The Metals Company completes Deep-Sea Research to find a new source of EV Battery Metals
The Metals Company, an explorer of lower-impact battery metals from seafloor polymetallic nodules, today announced the completion of its latest offshore research campaign, Environmental Expedition 5E, a targeted sampling campaign of both benthic and pelagic fauna with wider investigations to characterize ecosystem function on the abyssal seafloor.
The completion of the six-week expedition — the Company’s fifth environmental campaign in the last twelve months — marks the latest offshore campaign required to develop an environmental baseline of the Company’s proposed operating environment in the Clarion Clipperton Zone of the Pacific Ocean and characterize the potential impacts of its proposed nodule collection operations to source critical battery metals from deep-sea polymetallic nodules. In 2022, the Company will conduct an initial Prototype Collector Vehicle manoeuvrability test in the Atlantic Ocean, followed by pilot collection system trials in the CCZ later in the year.
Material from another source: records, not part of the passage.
(** * JSON utilities of spark-rapids-jni: row concatenation, struct
      reassembly and leaf post-processing

    A shallow embedding of [json_utils.cu] (namespace [spark_rapids_jni]):
    [concat_json], [make_structs], [cast_strings_to_booleans] and
    [remove_quotes], with the pieces of libcudf, CUB and Thrust they call.

    Conventions.
    - A byte is a [Byte.byte]; [u8] reads it as an unsigned value and
      [to_char] as the (signed, 8-bit) C++ [char] of the CUDA/x86-64 target.
    - Sizes and indices are [Z], as [cudf::size_type] and [int] are; a row's
      size is below 2^31 - 4, so that the [int] arithmetic of the source does
      not wrap.
    - A column is modelled unsliced (offset 0).  A strings column is kept by
      rows: the bytes lying between two consecutive offsets, also for a null
      row.  [null_count] is the number of unset validity bits.
    - A validity bitmask is a list of 32-bit words, least significant bit
      first, as [cudf::bitmask_type] is.
    - Exceptions are values of [result].
    - A library call is modelled after the contract of the library:
      [cudf::string_view::operator[]] returns the character at a _character_
      position, [cub::DeviceHistogram::HistogramEven] takes the number of bin
      boundaries and an exclusive upper bound, and
      [cudf::strings::detail::join_strings] takes the separator and the
      replacement of null rows. *)

From Stdlib Require Import Ascii String.
From Stdlib.Strings Require Import Byte.
From Stdlib Require Import ZArith Bool Lia List.
Import ListNotations.
Local Open Scope Z_scope.
Set Warnings "-register-all".

(** ** Exceptions *)

Inductive exn : Type :=
| std_logic_error (what : string)
| cudf_logic_error (what : string).

Inductive result (A : Type) : Type :=
| Ok (a : A)
| Throw (e : exn).
Arguments Ok {A} a.
Arguments Throw {A} e.

Definition bind {A B : Type} (m : result A) (k : A -> result B) : result B :=
  match m with
  | Ok a => k a
  | Throw e => Throw e
  end.

Notation "x <- m ;; k" := (bind m (fun x => k))
  (at level 61, m at next level, right associativity).

(** [CUDF_EXPECTS(cond, reason)] throws [cudf::logic_error] when [cond] is
    false. *)
Definition CUDF_EXPECTS (cond : bool) (reason : string) : result unit :=
  if cond then Ok tt else Throw (cudf_logic_error reason).

(** ** Bytes and characters *)

Definition u8 (b : byte) : Z := Z.of_N (Byte.to_N b).

(** [static_cast<char>]: the low eight bits, read as a signed value. *)
Definition to_char (v : Z) : Z := (v + 128) mod 256 - 128.

Definition byte_of_char (c : Z) : byte :=
  match Byte.of_N (Z.to_N (c mod 256)) with
  | Some b => b
  | None => x00
  end.

Definition CHAR_MIN : Z := -128.
Definition CHAR_MAX : Z := 127.

(** The counting range [0, n). *)
Definition iota (n : Z) : list Z := map Z.of_nat (seq 0 (Z.to_nat n)).

Definition b2z (b : bool) : Z := if b then 1 else 0.

(** A character literal of the source, as its code. *)
Definition chr (a : Ascii.ascii) : Z := Z.of_N (Ascii.N_of_ascii a).
Arguments chr a%_char.

Definition count_if {A : Type} (p : A -> bool) (l : list A) : Z :=
  Z.of_nat (length (filter p l)).

(** ** libcudf *)

Module cudf.

Inductive type_id : Type := EMPTY | INT32 | INT64 | FLOAT64 | BOOL8 | STRING | LIST | STRUCT.

(** *** Validity bitmasks (cudf/utilities/bit.hpp) *)

Definition bitmask : Type := list Z.

Definition word_index (bit_index : Z) : Z := bit_index / 32.
Definition intra_word_index (bit_index : Z) : Z := bit_index mod 32.

Definition bit_is_set (mask : bitmask) (bit_index : Z) : bool :=
  Z.testbit (nth (Z.to_nat (word_index bit_index)) mask 0) (intra_word_index bit_index).

Definition num_bitmask_words (number_of_bits : Z) : Z := (number_of_bits + 31) / 32.

(** One mask word as the warp ballot of [valid_if]'s kernel builds it: lane
    [lane] contributes bit [lane]. *)
Definition ballot (f : Z -> bool) : Z :=
  fold_left (fun acc lane => if f lane then Z.lor acc (Z.shiftl 1 lane) else acc) (iota 32) 0.

(** [cudf::detail::valid_if(begin, end, p)]: bit [i] of the mask is set iff
    [p] holds of element [i]; a thread past the end contributes a zero bit.
    Returns the mask and the number of elements for which [p] fails. *)
Definition valid_if {A : Type} (range : list A) (p : A -> bool) : bitmask * Z :=
  let size := Z.of_nat (length range) in
  let bit_is_valid (i : Z) :=
    (i <? size) && match nth_error range (Z.to_nat i) with
                   | Some a => p a
                   | None => false
                   end in
  let null_mask := map (fun w => ballot (fun lane => bit_is_valid (32 * w + lane)))
                       (iota (num_bitmask_words size)) in
  let valid_count := count_if p range in
  (null_mask, size - valid_count).

(** [rmm::device_buffer::data()] of a mask buffer, as handed to a
    [column_view]: the null pointer, [None], for a buffer of no bytes, which
    is what [valid_if] returns for an empty range. *)
Definition mask_data (null_mask : bitmask) : option bitmask :=
  match null_mask with
  | [] => None
  | _ :: _ => Some null_mask
  end.

(** *** Columns *)

Inductive column_data : Type :=
| no_data
| bool_data (d : list bool)
| string_data (rows : list (list byte)).

Inductive column : Type :=
  Column (type : type_id) (size : Z) (data : column_data)
         (null_mask : option bitmask) (children : list column).

Definition type (c : column) : type_id := let (t, _, _, _, _) := c in t.
Definition size (c : column) : Z := let (_, n, _, _, _) := c in n.
Definition data (c : column) : column_data := let (_, _, d, _, _) := c in d.
Definition null_mask (c : column) : option bitmask := let (_, _, _, m, _) := c in m.
Definition children (c : column) : list column := let (_, _, _, _, cs) := c in cs.

Definition nullable (c : column) : bool :=
  match null_mask c with Some _ => true | None => false end.

(** [column_device_view::is_valid]: a column without a mask has no null. *)
Definition is_valid (c : column) (idx : Z) : bool :=
  match null_mask c with
  | Some m => bit_is_set m idx
  | None => true
  end.

Definition is_null (c : column) (idx : Z) : bool := negb (is_valid c idx).

Definition null_count (c : column) : Z := count_if (is_null c) (iota (size c)).

(** [element<bool>(idx)] and [element<string_view>(idx)]. *)
Definition element_bool (c : column) (idx : Z) : bool :=
  match data c with
  | bool_data d => nth (Z.to_nat idx) d false
  | _ => false
  end.

Definition element (c : column) (idx : Z) : list byte :=
  match data c with
  | string_data rows => nth (Z.to_nat idx) rows []
  | _ => []
  end.

(** [begin<bool>() .. end<bool>()] of a BOOL8 column. *)
Definition bool_range (c : column) : list bool := map (element_bool c) (iota (size c)).

(** The chars buffer of a strings column, [chars_begin] up to
    [chars_size] bytes. *)
Definition chars (c : column) : list byte :=
  match data c with
  | string_data rows => concat rows
  | _ => []
  end.

(** [cudf::detail::copy_bitmask(view)]: the words covering the rows, or no
    mask for a column that is not nullable. *)
Definition copy_bitmask (c : column) : option bitmask :=
  match null_mask c with
  | Some m => Some (firstn (Z.to_nat (num_bitmask_words (size c))) m)
  | None => None
  end.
Aboard the Maersk Launcher were researchers from some of the world’s leading marine science institutions including the UK National Oceanography Centre (NOC), Japan Agency for Marine-Earth Science & Marine Technology (JAMSTEC), Natural History Museum (London), Heriot-Watt University and the University of Gothenburg, who deployed a range of cutting-edge technologies including a Remotely Operated Vehicle and an array of seafloor landers.
Over the course of more than 390 ROV operational hours, researchers from the UK National Oceanography Centre conducted visual observations of over 30-square-kilometers of seafloor, capturing more than 35,000 high-resolution images and extensive video data which will be used to identify megafauna at depths of 4,000 meters. Whereas prior campaigns utilized randomised boxcore sampling to obtain macrofaunal samples, the technologies used for Expedition 5E allowed the team to conduct highly targeted sampling of benthic macro and megafauna and to focus on species of particular scientific interest.
To explore the gelatinous communities that occupy the midwater column , the pelagic team led by JAMSTEC supplemented traditional sampling methods such as nets with ROV mounted video to conduct 130 video transects at various depths, and used specialized D-samplers and the ROV’s suction sampler to collect specimens.
A team led by Heriot-Watt University used an array of seafloor landers, including seabed respirometers and baited traps and cameras, to collect a wide range of data to assess ecosystem function on the abyssal seafloor. In total, just under 1,200 tissue and specimen samples were collected throughout the campaign, contributing to a variety of baseline studies including DNA and morphological taxonomy, population genetics, ecotoxicology and ecosystem function.
Gerard Barron, CEO & Chairman of The Metals Company, said: “With five research campaigns under our belts in the last twelve months, the all-star research teams we’ve brought together are helping build a high-resolution picture of the potential impacts of collecting nodules. This data will enable our engineering and project teams to optimize our activities for low impact and ensure that we lift the nodules to the surface with the lightest possible touch.”
Planet’s largest known source of battery metals
TMC’s NORI-D nodule project — recently ranked as the #1 nickel project in the world by Mining.com — is the first in the Company’s project development pipeline. In January, The Metals Company published an upward revision to the nodule resource reported within the NORI-D area held by its subsidiary, Nauru Ocean Resources Inc. (NORI), improving resource confidence from ‘inferred’ to ‘indicated’ status. Resource tonnage increased by 7% over the reported area from 320Mt inferred to 341Mt indicated. The positive conversion rates arising from infill sampling grid with quality box core sample data are high compared to the typical outcomes from infill sampling of terrestrial mineral deposits.
As countries invest in large-scale clean energy transition programs and begin to phase out internal combustion engines, hundreds of millions of tons of critical battery metals will be needed to decarbonize the world’s energy and transport systems, according to the International Energy Agency. As noted in a recent report by the International Renewable Energy Agency, polymetallic nodules can “substantially change the supply outlook for several critical materials,” including nickel and cobalt.